Action item. How does the data below read from its first line through the line containing "Section vectors."? Print those lines exactly.
---- The input
(* ===== verification/Vectors.v ===== *)
(** * The wire-format fixtures

    [server/handshake-server/src/bin/emit-vectors.rs] writes
    [server/handshake-vectors.json], against which both sides test their
    encoders.  [serde_json]'s printer is an argument. *)

From S2P Require Import Prelude Utf8 Io Fs Algorithm ServerWire WireParity Primitives.
From S2P Require HybridKem CoreClient CoreWire.
From S2P Require Import Registry ServerHandshake.

(** [serde_json::Value]: numbers, strings, arrays and objects. *)
#[warnings="-register-all"]
Inductive value :=
  | Num (z : Z)
  | Text (s : rstring)
  | List (l : list value)
  | Obj (fields : list (string * value)).

Section vectors.
Context `{P : Primitives} `{C : Codecs}.

(** The bytes that [write] puts into a [Vec]; [None] is the failed [expect]. *)
Definition frame_bytes (m : Message) : option bytes :=
  match Message_write m (mem_stream []) with
  | (Ok _, s) => Some (tx s)
  | (Err _, _) => None
  end.
Definition frame_hex (m : Message) : option rstring := hex_encode <$> frame_bytes m.

(** ** Fixed inputs *)

Definition v_client_nonce : arr 32 := arr_fill 32 x11.
Definition v_server_nonce : arr 32 := arr_fill 32 x22.
Definition v_client_x25519 : arr 32 := arr_fill 32 x33.
Definition v_server_x25519 : arr 32 := arr_fill 32 x55.
Definition mlkem_stub (a : AlgoCode) : bytes := replicate (Z.to_nat (AlgoCode_mlkem_pub_len a)) x44.
Definition v_ciphertext : bytes := replicate (Z.to_nat (AlgoCode_ciphertext_len MlKem768)) x66.
Definition v_hybrid_secret : arr 32 := arr_fill 32 x77.
Definition v_session_id : arr 16 := arr_fill 16 xab.
Definition sig_stub : bytes := replicate (Z.to_nat SIGNATURE_LEN) x99.

Definition v_transcript : bytes := transcript_build
  {| ti_algo := MlKem768; ti_client_nonce := v_client_nonce; ti_server_nonce := v_server_nonce;
     ti_client_x25519_pub := v_client_x25519; ti_client_mlkem_pub := mlkem_stub MlKem768;
     ti_server_x25519_pub := v_server_x25519; ti_mlkem_ciphertext := v_ciphertext |}.

Definition v_keys : SessionKeys := derive v_hybrid_secret v_client_nonce v_server_nonce.
Definition v_client_tag : arr 32 := client_tag_of (confirm_key v_keys) v_transcript.
Definition v_server_tag : arr 32 := server_tag_of (confirm_key v_keys) v_transcript.

(** ** The framing samples *)

Definition v_hello (a : AlgoCode) : ClientHello :=
  {| ch_algo := a; client_nonce := v_client_nonce; client_wg_pubkey := arr_fill 32 x01;
     client_x25519_pub := v_client_x25519; client_mlkem_pub := mlkem_stub a |}.

Definition samples : list (string * Message) :=
  [("client_hello_mlkem768", MClientHello (v_hello MlKem768));
   ("server_hello_mlkem768", MServerHello
      {| sh_algo := MlKem768; sh_session_id := v_session_id; server_nonce := v_server_nonce;
         server_x25519_pub := v_server_x25519; mlkem_ciphertext := v_ciphertext; signature := sig_stub |});
   ("client_finish", MClientFinish {| cf_session_id := v_session_id; client_tag := v_client_tag |});
   ("server_finish", MServerFinish
      {| sf_session_id := v_session_id; server_tag := v_server_tag; server_wg_pubkey := arr_fill 32 x5a;
         ServerWire.assigned_ip := arr_copy 4 [x0a; x08; x00; x02]; wg_port := u16_of_be xca x6c |});
   ("rekey_request_mlkem1024", MRekeyRequest {| rk_session_id := v_session_id; hello := v_hello MlKem1024 |});
   ("error_algo_mismatch", MError
      {| code := x05; message := lit "rekey may not downgrade the algorithm" |})]%string.

Fixpoint framing (l : list (string * Message)) : option (list value) :=
  match l with
  | [] => Some []
  | (name, m) :: l =>
      h ← frame_hex m;
      vs ← framing l;
      Some (Obj [("name", Text (lit name)); ("frame_hex", Text h)]%string :: vs)
  end.

Definition hex_of {n} (a : arr n) : value := Text (hex_encode (arr_list a)).
Definition text_of (s : string) : value := Text (lit s).

Definition doc : option value :=
  framing ← framing samples;
  let t := v_transcript in
  Some (Obj
    [("schema_version", Num 1);
     ("generated_by", text_of "cargo run -p handshake-server --bin emit-vectors");
     ("protocol", text_of "server/PROTOCOL.md v1 (frozen)");
     ("note", text_of "Deterministic layers only. The KEM/DH/signature roundtrip uses fresh randomness and is covered by core's tests, crypto-spike, and the integration test.");
     ("framing", List framing);
     ("transcript", Obj
        [("algo", text_of "ML-KEM-768");
         ("client_nonce_hex", hex_of v_client_nonce);
         ("server_nonce_hex", hex_of v_server_nonce);
         ("client_x25519_pub_hex", hex_of v_client_x25519);
         ("client_mlkem_pub_hex", Text (hex_encode (mlkem_stub MlKem768)));
         ("server_x25519_pub_hex", hex_of v_server_x25519);
         ("mlkem_ciphertext_hex", Text (hex_encode v_ciphertext));
         ("transcript_hex", Text (hex_encode t));
         ("transcript_sha256", hex_of (sha256 t))]);
     ("kdf", Obj
        [("hybrid_secret_hex", hex_of v_hybrid_secret);
         ("client_nonce_hex", hex_of v_client_nonce);
         ("server_nonce_hex", hex_of v_server_nonce);
         ("psk_hex", hex_of (psk v_keys));
         ("confirm_key_hex", hex_of (confirm_key v_keys))]);
     ("mac", Obj
        [("confirm_key_hex", hex_of (confirm_key v_keys));
         ("transcript_hex", Text (hex_encode t));
         ("client_tag_hex", hex_of v_client_tag);
         ("server_tag_hex", hex_of v_server_tag)])])%string.

(** The program: [None] when an [expect] or [unwrap] fails. *)
Definition main (to_string_pretty : value -> option rstring) (args : list rstring) (s : fs) : option fs :=
  let out := match args with
             | _ :: a :: _ => str_bytes a
             | _ => String.list_byte_of_string "server/handshake-vectors.json"
             end in
  d ← doc;
  text ← to_string_pretty d;
  match fs_write out (str_bytes text ++ [x0a]) s with
  | (Ok _, s) => Some s
  | (Err _, _) => None
  end.

(** ** Facts *)

Lemma samples_sendable n m : (n, m) ∈ samples -> sendable m.
Proof.
  intros H. unfold samples in H.
  repeat (apply elem_of_cons in H as [[= -> ->]|H];
    [first [by split | apply (bool_decide_unpack _); vm_compute; exact I]|]).
  by apply not_elem_of_nil in H.
Qed.

Lemma frame_bytes_ok m : sendable m -> frame_bytes m = Some (frame m).
Proof. intros H. unfold frame_bytes, mem_stream. by rewrite server_write_ok. Qed.

Lemma framing_ok l :
  (forall n m, (n, m) ∈ l -> sendable m) ->
  framing l = Some (map (fun nm => Obj [("name", Text (lit nm.1)); ("frame_hex", Text (hex_encode (frame nm.2)))]%string) l).
Proof.
  induction l as [|[n m] l IH]; intros H; [done|]. cbn [framing]. unfold frame_hex.
  rewrite frame_bytes_ok by (apply (H n); by left). cbn [fmap option_fmap option_map mbind option_bind].
  rewrite IH; [done|]. intros n' m' Hm. apply (H n'). by right.
Qed.

(** ** Properties *)

(** The fixtures stand for both implementations.  Writing them cannot
    fail; every framing sample is exactly the frame of its message, which the
    server's and the client's decoder both read back whole; and the transcript,
    the keys and the two tags are those the client core computes from the same
    inputs and each side accepts from the other. *)
Theorem vectors_agree :
  is_Some doc /\
  (forall n m, (n, m) ∈ samples ->
     frame_bytes m = Some (frame m) /\
     Message_read (mem_stream (frame m)) = (Ok m, mem_stream []) /\
     CoreWire.Message_read (mem_stream (frame m)) = (Ok (to_core m), mem_stream [])) /\
  v_transcript = HybridKem.build_handshake_transcript_from_bytes (String.list_byte_of_string (name Algorithm.MlKem768))
    v_client_nonce v_server_nonce v_client_x25519 (mlkem_stub MlKem768) v_server_x25519 v_ciphertext /\
  let ck := HybridKem.derive_session_keys v_hybrid_secret v_client_nonce v_server_nonce in
  HybridKem.psk ck = psk v_keys /\
  verify_client_tag (confirm_key v_keys) v_transcript (CoreClient.client_tag_of (HybridKem.confirm_key ck) v_transcript) = true /\
  CoreClient.client_tag_of (HybridKem.confirm_key ck) v_transcript = v_client_tag /\
  CoreClient.verify_server_tag (HybridKem.confirm_key ck) v_transcript v_server_tag = true.
Proof.
  split; [unfold doc; rewrite framing_ok by apply samples_sendable; by eexists|]. split.
  { intros n m H%samples_sendable. split; [by apply frame_bytes_ok|].
    pose proof (server_read_frame m [] eof [] [] H) as Hr. rewrite app_nil_r in Hr. split; [exact Hr|].
    rewrite read_parity. unfold mem_stream. by rewrite Hr. }
  split; [done|]. split; [done|].
  split; [by apply verify_client_tag_iff|]. split; [done|]. by apply CoreClient.verify_server_tag_iff.
Qed.

End vectors.

(** The samples that no cryptography enters, byte by byte as the file has them. *)
Example client_hello_bytes :
  frame (MClientHello (v_hello MlKem768)) =
    [x01; x01; x05; x05; x01] ++ replicate 32 x11 ++ replicate 32 x01 ++ [x00; x20] ++ replicate 32 x33 ++
    [x04; xa0] ++ replicate 1184 x44.
Proof. vm_compute. reflexivity. Qed.

Example server_hello_bytes :
  frame (MServerHello
    {| sh_algo := MlKem768; sh_session_id := v_session_id; server_nonce := v_server_nonce;
       server_x25519_pub := v_server_x25519; mlkem_ciphertext := v_ciphertext; signature := sig_stub |}) =
    [x01; x02; x11; x84; x01] ++ replicate 16 xab ++ replicate 32 x22 ++ [x00; x20] ++ replicate 32 x55 ++
    [x04; x40] ++ replicate 1088 x66 ++ [x0c; xed] ++ replicate 3309 x99.
Proof. vm_compute. reflexivity. Qed.

Example rekey_request_bytes :
  frame (MRekeyRequest {| rk_session_id := v_session_id; hello := v_hello MlKem1024 |}) =
    [x01; x05; x06; x95] ++ replicate 16 xab ++ [x02] ++ replicate 32 x11 ++ replicate 32 x01 ++
    [x00; x20] ++ replicate 32 x33 ++ [x06; x20] ++ replicate 1568 x44.
Proof. vm_compute. reflexivity. Qed.

Example error_bytes :
  frame (MError {| code := x05; message := lit "rekey may not downgrade the algorithm" |}) =
    [x01; xee; x00; x28; x05; x00; x25] ++ String.list_byte_of_string "rekey may not downgrade the algorithm".
Proof. vm_compute. reflexivity. Qed.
--------
Result of this exercise.
(* ===== verification/Vectors.v ===== *)
(** * The wire-format fixtures

    [server/handshake-server/src/bin/emit-vectors.rs] writes
    [server/handshake-vectors.json], against which both sides test their
    encoders.  [serde_json]'s printer is an argument. *)

From S2P Require Import Prelude Utf8 Io Fs Algorithm ServerWire WireParity Primitives.
From S2P Require HybridKem CoreClient CoreWire.
From S2P Require Import Registry ServerHandshake.

(** [serde_json::Value]: numbers, strings, arrays and objects. *)
#[warnings="-register-all"]
Inductive value :=
  | Num (z : Z)
  | Text (s : rstring)
  | List (l : list value)
  | Obj (fields : list (string * value)).

Section vectors.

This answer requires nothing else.